Problem details ▸ Pick out every line of the entries below where "that" occurs, and copy those lines.

Record excerpts ▸
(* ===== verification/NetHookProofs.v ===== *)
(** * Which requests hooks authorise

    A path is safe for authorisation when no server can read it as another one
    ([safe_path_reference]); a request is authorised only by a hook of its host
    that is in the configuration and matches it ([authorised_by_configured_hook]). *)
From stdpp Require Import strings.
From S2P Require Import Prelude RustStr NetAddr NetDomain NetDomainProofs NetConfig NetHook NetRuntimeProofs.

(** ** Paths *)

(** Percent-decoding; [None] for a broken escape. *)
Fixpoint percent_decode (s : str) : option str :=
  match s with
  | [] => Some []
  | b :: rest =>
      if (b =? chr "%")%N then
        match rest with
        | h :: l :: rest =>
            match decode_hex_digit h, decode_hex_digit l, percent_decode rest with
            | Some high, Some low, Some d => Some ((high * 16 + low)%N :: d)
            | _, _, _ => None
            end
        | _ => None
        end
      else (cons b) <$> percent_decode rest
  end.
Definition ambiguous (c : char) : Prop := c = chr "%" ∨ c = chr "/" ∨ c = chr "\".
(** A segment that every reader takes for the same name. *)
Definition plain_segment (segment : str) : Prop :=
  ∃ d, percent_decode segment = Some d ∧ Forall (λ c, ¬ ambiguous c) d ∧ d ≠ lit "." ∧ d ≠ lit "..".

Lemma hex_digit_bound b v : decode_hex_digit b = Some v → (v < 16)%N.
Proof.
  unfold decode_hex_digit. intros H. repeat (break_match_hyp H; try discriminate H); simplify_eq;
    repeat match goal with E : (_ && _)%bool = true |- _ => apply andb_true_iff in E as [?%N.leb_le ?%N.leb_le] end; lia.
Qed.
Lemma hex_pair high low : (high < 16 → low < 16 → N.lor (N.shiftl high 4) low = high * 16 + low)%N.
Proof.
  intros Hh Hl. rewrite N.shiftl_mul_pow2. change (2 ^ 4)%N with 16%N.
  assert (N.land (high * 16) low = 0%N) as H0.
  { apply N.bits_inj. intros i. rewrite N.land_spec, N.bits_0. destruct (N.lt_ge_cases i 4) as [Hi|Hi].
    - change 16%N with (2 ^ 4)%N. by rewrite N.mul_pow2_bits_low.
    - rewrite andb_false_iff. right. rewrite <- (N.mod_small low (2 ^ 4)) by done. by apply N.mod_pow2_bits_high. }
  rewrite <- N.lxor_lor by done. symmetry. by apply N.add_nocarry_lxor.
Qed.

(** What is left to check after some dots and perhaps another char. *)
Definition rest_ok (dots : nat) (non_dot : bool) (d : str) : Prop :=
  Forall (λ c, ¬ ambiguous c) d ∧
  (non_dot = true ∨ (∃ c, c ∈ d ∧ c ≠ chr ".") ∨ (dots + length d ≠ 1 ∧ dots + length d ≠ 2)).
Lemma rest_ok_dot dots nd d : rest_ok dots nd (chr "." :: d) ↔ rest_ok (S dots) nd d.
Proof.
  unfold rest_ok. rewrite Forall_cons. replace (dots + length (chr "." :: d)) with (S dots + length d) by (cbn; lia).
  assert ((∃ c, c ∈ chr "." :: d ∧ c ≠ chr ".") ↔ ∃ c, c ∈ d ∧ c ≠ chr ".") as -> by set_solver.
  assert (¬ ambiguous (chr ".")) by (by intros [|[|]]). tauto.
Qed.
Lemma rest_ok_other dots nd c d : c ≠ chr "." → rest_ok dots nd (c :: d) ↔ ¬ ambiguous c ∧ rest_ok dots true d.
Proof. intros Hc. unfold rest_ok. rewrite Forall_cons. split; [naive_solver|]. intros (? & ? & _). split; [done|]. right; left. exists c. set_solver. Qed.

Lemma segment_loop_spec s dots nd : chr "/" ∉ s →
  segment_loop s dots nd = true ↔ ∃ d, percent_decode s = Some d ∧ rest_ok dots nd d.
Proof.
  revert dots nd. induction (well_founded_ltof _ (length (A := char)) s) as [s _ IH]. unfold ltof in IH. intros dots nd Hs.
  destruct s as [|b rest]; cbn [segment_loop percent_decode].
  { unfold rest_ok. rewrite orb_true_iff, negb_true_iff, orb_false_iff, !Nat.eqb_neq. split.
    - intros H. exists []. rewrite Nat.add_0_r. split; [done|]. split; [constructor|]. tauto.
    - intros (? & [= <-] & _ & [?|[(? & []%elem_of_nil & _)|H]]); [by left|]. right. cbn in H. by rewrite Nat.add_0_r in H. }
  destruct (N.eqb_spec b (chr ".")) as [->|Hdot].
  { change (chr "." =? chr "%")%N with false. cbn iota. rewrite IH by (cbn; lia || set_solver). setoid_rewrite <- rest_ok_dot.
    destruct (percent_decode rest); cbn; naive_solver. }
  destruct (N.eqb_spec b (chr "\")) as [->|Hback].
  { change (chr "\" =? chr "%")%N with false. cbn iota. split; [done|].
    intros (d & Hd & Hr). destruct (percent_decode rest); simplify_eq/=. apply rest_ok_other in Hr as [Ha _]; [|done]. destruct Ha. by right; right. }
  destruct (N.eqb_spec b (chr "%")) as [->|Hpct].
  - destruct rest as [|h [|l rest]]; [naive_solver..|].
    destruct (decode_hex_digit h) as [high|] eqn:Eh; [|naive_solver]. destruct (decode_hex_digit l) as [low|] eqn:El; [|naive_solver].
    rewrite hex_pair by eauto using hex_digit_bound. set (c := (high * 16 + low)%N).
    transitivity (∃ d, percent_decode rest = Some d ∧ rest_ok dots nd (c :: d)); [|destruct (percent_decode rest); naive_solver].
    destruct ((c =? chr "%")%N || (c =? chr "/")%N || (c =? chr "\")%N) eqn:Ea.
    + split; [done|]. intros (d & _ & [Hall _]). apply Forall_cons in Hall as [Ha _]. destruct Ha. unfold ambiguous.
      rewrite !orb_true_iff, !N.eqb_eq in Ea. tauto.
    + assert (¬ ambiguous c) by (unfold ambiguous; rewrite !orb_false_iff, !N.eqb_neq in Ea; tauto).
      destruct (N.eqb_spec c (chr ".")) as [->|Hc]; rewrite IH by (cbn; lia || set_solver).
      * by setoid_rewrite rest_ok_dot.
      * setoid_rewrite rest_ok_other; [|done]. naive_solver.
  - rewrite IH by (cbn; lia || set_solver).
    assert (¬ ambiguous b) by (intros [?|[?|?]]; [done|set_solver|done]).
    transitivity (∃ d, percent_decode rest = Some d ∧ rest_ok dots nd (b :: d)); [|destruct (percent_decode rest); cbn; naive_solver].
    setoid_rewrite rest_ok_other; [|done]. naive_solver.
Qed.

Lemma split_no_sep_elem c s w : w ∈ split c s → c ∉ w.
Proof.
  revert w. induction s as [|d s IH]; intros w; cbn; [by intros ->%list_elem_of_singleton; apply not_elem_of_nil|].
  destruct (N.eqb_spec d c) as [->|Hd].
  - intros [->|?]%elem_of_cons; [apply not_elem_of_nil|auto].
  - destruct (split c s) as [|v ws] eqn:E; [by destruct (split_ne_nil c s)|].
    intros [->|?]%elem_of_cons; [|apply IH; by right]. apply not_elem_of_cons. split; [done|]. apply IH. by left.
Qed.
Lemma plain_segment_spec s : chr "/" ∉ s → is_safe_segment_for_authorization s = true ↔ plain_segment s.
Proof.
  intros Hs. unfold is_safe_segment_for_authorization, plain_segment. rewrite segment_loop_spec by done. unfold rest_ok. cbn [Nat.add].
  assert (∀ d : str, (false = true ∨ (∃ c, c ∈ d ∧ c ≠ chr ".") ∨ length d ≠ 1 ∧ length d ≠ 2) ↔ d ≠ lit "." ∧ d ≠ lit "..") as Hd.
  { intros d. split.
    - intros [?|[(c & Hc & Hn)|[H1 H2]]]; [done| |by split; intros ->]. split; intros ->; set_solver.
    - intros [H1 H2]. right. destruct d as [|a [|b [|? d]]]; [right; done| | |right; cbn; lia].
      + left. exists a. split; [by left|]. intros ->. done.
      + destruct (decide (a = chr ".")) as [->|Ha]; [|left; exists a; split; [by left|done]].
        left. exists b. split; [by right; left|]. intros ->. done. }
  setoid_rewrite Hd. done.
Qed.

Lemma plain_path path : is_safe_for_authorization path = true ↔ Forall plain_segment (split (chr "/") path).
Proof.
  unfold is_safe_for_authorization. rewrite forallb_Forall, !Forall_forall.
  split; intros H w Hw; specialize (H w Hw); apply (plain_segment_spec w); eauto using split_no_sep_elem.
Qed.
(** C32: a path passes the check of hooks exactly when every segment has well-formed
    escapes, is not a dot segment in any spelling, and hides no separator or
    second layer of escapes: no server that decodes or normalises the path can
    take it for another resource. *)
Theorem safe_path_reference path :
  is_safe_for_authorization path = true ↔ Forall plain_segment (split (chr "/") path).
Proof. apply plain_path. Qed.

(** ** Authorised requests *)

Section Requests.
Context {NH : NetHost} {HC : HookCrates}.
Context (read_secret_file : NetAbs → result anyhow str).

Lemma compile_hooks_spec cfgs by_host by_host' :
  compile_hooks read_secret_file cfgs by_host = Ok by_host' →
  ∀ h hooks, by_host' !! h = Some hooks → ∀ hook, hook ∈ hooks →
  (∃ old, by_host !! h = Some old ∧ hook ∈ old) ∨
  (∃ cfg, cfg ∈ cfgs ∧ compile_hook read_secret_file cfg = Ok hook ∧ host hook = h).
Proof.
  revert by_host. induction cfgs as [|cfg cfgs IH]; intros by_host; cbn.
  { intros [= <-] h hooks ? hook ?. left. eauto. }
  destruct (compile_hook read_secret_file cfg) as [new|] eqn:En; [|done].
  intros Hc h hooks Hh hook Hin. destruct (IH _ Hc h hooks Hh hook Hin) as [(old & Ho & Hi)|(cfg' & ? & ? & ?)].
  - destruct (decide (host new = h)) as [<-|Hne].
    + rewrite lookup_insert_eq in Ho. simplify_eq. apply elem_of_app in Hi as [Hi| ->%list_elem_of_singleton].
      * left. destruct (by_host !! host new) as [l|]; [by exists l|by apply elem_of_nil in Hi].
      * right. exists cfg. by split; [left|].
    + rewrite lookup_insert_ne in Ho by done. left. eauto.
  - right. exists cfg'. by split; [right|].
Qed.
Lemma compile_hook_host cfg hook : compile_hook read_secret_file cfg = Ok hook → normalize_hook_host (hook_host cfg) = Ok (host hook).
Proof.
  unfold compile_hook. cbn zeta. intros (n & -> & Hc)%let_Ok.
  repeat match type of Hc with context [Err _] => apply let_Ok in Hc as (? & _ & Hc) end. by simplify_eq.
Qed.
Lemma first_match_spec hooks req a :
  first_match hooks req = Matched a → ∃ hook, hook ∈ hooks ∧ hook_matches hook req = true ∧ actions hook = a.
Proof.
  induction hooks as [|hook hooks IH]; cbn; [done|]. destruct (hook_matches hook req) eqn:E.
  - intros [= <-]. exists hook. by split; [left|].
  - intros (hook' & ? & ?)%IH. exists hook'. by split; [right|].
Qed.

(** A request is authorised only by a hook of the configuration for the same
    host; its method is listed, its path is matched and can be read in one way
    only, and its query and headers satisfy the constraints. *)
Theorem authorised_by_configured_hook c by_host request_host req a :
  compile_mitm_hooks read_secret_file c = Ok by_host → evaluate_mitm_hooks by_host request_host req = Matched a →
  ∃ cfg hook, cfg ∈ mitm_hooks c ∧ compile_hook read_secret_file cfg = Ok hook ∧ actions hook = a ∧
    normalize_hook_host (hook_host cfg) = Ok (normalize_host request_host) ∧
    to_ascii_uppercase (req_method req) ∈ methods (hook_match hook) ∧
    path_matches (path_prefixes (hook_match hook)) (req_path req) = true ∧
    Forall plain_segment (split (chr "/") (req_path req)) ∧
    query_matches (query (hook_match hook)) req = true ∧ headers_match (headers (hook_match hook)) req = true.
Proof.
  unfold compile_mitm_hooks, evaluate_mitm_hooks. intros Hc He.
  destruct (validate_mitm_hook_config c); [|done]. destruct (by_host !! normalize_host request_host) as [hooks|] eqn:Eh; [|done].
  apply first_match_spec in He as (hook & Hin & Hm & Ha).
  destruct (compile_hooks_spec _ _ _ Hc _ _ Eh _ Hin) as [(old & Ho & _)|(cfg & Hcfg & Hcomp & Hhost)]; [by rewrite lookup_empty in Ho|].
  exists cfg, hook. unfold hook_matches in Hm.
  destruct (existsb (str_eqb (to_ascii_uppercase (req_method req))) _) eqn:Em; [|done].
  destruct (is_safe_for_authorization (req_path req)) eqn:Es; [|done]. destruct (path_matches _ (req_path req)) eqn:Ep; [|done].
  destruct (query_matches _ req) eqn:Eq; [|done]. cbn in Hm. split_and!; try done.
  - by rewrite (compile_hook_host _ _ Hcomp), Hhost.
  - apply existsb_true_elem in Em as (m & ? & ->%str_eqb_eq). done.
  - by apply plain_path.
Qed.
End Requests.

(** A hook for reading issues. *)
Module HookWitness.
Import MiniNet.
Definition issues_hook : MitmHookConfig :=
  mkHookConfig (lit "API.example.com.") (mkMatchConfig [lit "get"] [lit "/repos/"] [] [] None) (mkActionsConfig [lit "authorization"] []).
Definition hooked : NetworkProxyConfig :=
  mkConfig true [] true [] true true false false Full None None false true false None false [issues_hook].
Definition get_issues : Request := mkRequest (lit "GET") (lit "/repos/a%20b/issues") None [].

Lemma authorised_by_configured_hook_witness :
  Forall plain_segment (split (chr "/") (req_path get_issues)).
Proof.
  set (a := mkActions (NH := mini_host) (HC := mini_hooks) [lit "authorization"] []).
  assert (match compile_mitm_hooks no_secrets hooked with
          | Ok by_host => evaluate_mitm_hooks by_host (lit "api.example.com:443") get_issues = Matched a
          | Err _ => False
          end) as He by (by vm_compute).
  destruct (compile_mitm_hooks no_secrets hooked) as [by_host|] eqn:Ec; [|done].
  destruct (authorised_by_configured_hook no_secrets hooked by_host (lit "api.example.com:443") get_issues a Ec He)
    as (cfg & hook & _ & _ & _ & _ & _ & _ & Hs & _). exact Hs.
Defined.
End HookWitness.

Exercise result ▸
    that is in the configuration and matches it ([authorised_by_configured_hook]). *)
(** A segment that every reader takes for the same name. *)
    second layer of escapes: no server that decodes or normalises the path can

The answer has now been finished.